(** For server-relative URLs of files below the site root, written
    [site ++ "/" ++ rest] with [rest] not starting with a separator, the
    relative path is [rest]. *)
Lemma s3_key_of_rooted (self : SharePointToS3) (rest : string) :
  startswith rest "/" = false →
  s3_key_of urlparse_path self (urlparse_path (sharepoint_url self) +:+ "/" +:+ rest)
  = s3_prefix self +:+ rest.
Proof.
  intros Hr. unfold s3_key_of, _get_relative_path, relative_path.
  rewrite startswith_app, slice_from_app.
  f_equal. exact (lstrip_slash_unique 1 rest Hr).
Qed.

(** C1. Two files whose relative paths differ get different destination
    keys: the key determines the relative path.  In particular two distinct
    files below the site root, at [site ++ "/" ++ rest] with [rest] not
    starting with a separator, get different keys. *)
Theorem s3_key_of_injective (self : SharePointToS3) :
  (∀ p1 p2,
     _get_relative_path urlparse_path self p1 ≠ _get_relative_path urlparse_path self p2 →
     s3_key_of urlparse_path self p1 ≠ s3_key_of urlparse_path self p2)
  ∧ (∀ rest1 rest2,
       startswith rest1 "/" = false → startswith rest2 "/" = false →
       rest1 ≠ rest2 →
       s3_key_of urlparse_path self (urlparse_path (sharepoint_url self) +:+ "/" +:+ rest1)
       ≠ s3_key_of urlparse_path self (urlparse_path (sharepoint_url self) +:+ "/" +:+ rest2)).
Proof.
  split.
  - intros p1 p2 Hne Heq. apply Hne. unfold s3_key_of in Heq. by apply app_inj_l in Heq.
  - intros rest1 rest2 H1 H2 Hne. rewrite !s3_key_of_rooted by done.
    intros Heq. by apply app_inj_l in Heq.
Qed.

End PathMapperFacts.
=====
→ **TASK**: For each line in the entries that contains the string "unfold", make a copy.

→ **PROBLEM SOLUTION**:
  intros Hr. unfold s3_key_of, _get_relative_path, relative_path.
  - intros p1 p2 Hne Heq. apply Hne. unfold s3_key_of in Heq. by apply app_inj_l in Heq.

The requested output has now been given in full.